*TRY IT:* Take the data from its first line. Print each line exactly until the line containing "E2, E1. cbn." has been printed too.

[[ PROVIDED MATERIAL, beginning ]]

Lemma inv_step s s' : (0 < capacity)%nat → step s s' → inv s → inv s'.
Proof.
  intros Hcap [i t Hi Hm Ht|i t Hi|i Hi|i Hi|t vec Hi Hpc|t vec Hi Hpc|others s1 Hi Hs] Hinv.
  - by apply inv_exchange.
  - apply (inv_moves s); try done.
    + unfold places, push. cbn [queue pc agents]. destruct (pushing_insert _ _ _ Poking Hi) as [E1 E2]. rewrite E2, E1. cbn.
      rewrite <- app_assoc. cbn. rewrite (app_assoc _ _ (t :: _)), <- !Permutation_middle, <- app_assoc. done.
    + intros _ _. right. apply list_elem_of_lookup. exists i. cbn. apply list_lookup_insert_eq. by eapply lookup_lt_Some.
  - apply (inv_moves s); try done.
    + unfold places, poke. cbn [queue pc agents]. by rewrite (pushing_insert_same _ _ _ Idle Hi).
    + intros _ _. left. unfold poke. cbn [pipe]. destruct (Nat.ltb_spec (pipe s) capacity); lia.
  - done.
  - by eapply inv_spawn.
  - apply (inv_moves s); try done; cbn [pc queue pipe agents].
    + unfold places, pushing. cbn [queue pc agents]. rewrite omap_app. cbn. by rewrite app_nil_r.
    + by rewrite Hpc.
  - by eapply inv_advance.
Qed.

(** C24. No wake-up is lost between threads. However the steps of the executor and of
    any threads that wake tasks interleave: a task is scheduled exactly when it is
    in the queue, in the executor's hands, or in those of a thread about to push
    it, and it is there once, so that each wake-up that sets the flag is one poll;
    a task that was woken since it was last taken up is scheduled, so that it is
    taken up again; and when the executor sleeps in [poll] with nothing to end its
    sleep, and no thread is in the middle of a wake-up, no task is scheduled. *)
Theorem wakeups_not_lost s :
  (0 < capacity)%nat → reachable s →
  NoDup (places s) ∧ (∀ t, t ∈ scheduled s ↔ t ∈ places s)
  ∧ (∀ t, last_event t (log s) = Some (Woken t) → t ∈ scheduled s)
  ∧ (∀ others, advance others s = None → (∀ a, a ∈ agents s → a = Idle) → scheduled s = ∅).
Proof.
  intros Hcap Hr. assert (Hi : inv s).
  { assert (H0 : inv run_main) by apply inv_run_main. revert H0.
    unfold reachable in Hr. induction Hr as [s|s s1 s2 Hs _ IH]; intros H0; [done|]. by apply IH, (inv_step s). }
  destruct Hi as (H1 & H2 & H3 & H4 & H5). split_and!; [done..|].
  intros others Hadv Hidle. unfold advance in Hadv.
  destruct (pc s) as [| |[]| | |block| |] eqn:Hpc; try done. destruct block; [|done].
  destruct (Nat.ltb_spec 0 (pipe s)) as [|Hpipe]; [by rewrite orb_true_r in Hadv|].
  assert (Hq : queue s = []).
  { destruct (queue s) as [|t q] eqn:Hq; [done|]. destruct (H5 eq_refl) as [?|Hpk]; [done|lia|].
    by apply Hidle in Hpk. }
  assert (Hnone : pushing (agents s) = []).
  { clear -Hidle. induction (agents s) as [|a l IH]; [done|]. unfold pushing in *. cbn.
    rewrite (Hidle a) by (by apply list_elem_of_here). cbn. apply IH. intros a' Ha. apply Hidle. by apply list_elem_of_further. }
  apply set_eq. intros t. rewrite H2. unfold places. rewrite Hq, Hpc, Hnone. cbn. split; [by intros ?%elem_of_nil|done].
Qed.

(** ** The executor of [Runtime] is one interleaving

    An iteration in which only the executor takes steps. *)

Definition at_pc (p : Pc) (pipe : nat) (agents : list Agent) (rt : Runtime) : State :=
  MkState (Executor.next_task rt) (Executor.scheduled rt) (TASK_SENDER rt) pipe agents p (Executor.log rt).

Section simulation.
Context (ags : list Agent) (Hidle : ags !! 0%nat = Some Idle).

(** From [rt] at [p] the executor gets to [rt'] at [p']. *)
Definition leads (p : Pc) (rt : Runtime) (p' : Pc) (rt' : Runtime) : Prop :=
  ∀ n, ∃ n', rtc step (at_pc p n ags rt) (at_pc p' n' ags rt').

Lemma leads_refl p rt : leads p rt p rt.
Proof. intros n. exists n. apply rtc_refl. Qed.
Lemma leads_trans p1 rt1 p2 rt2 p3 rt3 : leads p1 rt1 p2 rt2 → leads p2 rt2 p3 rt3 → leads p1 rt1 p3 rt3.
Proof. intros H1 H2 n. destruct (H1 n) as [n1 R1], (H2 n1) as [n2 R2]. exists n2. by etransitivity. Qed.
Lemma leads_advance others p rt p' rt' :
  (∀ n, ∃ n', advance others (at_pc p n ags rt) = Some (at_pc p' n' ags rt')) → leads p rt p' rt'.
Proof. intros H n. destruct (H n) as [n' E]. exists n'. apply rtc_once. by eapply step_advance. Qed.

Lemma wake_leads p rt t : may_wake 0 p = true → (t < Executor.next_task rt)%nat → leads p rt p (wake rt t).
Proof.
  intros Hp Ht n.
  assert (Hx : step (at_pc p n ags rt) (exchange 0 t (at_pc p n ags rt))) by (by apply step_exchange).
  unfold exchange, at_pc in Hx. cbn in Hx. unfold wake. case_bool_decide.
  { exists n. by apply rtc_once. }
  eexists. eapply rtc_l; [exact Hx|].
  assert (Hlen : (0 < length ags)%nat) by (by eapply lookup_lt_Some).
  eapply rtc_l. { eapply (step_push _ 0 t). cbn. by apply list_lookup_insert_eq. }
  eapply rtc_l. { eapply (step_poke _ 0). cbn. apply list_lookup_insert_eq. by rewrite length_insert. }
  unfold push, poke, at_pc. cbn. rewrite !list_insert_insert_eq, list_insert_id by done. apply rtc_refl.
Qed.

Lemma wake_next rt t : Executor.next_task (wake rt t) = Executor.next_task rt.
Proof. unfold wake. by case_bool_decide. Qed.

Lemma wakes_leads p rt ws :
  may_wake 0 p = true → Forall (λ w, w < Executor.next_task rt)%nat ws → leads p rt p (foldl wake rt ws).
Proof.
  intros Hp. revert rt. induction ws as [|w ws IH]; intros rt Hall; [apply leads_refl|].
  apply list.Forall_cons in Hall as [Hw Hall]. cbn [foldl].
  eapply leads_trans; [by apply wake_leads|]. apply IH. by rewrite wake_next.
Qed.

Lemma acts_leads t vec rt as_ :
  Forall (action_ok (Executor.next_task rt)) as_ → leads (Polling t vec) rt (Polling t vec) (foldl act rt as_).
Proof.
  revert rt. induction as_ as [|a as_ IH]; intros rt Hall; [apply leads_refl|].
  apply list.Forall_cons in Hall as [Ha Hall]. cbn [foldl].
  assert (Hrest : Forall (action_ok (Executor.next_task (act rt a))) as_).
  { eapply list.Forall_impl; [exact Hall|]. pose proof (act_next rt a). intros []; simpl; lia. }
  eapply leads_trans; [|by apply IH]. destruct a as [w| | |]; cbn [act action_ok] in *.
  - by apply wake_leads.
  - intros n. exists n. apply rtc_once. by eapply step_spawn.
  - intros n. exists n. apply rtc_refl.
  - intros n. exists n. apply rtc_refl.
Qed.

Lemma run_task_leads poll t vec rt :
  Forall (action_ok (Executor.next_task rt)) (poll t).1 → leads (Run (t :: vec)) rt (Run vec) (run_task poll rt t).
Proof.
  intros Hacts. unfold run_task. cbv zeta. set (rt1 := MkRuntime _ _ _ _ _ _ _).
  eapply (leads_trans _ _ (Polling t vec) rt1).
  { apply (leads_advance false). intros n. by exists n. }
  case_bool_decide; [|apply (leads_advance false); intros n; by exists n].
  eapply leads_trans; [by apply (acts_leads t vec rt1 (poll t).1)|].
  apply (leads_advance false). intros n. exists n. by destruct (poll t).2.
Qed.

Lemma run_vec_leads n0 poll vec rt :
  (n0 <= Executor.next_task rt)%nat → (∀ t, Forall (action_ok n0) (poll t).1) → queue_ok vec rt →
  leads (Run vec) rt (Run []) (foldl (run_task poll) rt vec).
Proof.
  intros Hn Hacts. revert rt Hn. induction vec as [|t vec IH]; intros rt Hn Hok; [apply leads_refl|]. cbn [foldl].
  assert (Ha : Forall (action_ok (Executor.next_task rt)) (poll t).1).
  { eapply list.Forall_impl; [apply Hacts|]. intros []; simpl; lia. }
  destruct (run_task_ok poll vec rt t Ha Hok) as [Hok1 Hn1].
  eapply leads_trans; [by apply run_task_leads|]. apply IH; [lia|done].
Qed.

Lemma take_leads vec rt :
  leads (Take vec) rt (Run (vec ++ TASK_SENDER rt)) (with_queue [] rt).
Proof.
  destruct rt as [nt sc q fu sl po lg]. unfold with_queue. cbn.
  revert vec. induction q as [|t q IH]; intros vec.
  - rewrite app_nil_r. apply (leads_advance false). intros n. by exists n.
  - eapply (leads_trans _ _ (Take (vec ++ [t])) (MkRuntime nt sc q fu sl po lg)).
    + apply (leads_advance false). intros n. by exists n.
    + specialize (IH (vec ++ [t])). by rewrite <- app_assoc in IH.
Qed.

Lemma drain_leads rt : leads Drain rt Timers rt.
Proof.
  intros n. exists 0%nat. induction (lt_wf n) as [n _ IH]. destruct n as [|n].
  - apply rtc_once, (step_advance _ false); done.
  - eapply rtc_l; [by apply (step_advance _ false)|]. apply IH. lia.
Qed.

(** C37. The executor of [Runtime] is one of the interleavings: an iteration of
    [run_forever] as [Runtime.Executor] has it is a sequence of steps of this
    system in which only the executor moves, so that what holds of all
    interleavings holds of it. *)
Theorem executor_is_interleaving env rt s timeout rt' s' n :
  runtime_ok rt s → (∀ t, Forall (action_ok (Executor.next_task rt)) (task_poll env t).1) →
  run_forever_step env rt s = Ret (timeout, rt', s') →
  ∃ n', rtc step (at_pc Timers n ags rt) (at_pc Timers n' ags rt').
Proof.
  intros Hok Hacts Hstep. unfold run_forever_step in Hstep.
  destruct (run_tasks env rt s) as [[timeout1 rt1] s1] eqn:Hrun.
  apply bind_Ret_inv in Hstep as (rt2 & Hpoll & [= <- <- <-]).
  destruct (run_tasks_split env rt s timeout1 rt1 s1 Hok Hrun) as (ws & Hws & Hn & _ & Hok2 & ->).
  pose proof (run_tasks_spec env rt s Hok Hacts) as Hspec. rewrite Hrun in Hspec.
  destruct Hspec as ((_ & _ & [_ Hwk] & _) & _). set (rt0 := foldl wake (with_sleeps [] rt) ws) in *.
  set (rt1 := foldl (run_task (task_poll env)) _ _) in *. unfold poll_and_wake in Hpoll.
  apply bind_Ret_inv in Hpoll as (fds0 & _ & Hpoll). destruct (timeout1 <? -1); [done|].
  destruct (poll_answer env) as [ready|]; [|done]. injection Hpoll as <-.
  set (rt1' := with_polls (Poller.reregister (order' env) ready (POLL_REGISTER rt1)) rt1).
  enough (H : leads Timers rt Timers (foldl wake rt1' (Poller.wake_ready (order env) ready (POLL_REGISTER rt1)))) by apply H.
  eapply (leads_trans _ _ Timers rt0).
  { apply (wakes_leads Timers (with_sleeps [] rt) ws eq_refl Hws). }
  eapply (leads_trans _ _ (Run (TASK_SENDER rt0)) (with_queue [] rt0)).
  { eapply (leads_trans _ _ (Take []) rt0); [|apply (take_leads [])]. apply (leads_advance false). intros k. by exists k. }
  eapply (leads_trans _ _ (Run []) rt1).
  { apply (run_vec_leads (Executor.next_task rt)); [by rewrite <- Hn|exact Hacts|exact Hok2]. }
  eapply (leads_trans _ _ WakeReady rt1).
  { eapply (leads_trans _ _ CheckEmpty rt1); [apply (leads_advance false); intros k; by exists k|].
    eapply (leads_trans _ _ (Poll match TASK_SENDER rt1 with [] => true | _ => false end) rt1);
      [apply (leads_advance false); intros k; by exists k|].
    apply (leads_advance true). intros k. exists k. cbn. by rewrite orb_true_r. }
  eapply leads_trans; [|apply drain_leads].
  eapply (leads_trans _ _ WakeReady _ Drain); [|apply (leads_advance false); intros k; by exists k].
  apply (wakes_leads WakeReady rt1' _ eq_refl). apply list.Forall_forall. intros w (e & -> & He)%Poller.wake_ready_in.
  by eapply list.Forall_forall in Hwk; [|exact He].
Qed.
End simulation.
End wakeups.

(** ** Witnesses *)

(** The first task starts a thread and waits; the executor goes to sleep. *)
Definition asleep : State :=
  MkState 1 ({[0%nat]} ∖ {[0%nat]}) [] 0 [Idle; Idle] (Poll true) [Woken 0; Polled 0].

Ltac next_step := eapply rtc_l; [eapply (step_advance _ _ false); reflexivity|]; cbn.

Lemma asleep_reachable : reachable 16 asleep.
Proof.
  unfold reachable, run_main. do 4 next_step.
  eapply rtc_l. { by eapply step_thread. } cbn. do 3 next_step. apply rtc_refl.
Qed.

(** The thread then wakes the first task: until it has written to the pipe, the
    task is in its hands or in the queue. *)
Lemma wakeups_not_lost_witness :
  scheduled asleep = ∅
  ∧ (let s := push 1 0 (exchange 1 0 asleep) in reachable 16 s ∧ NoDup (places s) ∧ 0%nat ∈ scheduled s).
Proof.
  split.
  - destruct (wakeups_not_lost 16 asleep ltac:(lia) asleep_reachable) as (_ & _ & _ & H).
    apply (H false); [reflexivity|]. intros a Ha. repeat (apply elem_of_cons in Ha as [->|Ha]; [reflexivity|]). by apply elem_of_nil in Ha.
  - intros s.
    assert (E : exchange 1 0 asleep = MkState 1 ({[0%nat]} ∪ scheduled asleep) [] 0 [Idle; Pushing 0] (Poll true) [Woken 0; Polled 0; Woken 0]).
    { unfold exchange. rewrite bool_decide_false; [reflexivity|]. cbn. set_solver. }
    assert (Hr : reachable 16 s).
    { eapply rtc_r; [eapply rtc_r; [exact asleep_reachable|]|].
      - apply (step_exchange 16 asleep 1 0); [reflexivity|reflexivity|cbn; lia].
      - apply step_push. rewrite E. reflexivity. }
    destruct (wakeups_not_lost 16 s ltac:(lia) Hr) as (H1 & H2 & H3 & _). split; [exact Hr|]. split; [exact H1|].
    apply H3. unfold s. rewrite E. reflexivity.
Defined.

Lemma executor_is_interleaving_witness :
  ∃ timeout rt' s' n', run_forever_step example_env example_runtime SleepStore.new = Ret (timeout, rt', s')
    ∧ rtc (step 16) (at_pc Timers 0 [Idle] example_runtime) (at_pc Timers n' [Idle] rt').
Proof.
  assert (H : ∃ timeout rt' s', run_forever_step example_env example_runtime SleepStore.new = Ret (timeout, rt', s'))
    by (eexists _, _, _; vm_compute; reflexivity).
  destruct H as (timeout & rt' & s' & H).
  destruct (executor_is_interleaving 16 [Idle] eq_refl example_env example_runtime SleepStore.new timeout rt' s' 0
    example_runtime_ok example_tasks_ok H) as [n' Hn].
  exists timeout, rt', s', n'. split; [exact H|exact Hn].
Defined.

[[ PROVIDED MATERIAL, end ]]

*SOLUTION:*
Lemma inv_step s s' : (0 < capacity)%nat → step s s' → inv s → inv s'.
Proof.
  intros Hcap [i t Hi Hm Ht|i t Hi|i Hi|i Hi|t vec Hi Hpc|t vec Hi Hpc|others s1 Hi Hs] Hinv.
  - by apply inv_exchange.
  - apply (inv_moves s); try done.
    + unfold places, push. cbn [queue pc agents]. destruct (pushing_insert _ _ _ Poking Hi) as [E1 E2]. rewrite E2, E1. cbn.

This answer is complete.